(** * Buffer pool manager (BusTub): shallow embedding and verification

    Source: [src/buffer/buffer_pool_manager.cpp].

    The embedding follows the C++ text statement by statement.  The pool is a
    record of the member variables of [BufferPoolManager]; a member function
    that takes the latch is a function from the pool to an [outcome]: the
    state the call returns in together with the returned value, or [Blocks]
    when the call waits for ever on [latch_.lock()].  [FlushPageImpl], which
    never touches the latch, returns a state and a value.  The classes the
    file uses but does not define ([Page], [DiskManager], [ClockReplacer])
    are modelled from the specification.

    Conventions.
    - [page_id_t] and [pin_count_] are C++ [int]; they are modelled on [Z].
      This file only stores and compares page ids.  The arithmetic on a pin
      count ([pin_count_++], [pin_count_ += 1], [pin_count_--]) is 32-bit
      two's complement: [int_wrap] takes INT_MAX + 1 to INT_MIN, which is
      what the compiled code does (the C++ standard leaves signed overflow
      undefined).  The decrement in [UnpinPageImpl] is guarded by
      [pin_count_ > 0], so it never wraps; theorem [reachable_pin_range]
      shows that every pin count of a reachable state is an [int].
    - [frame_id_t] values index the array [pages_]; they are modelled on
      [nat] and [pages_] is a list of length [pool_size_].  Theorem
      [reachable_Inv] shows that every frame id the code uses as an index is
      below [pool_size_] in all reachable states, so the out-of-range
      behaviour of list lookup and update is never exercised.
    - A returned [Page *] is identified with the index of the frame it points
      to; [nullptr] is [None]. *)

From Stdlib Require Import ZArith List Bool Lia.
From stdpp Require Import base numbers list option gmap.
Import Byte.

ABOUT THIS TASK: Where the listing above reaches the line that contains "The embedding follows", start retyping, and finish with the line that contains "never touches the"; reproduce those lines exactly and no others.

REPLY:
    The embedding follows the C++ text statement by statement.  The pool is a
    record of the member variables of [BufferPoolManager]; a member function
    that takes the latch is a function from the pool to an [outcome]: the
    state the call returns in together with the returned value, or [Blocks]
    when the call waits for ever on [latch_.lock()].  [FlushPageImpl], which
    never touches the latch, returns a state and a value.  The classes the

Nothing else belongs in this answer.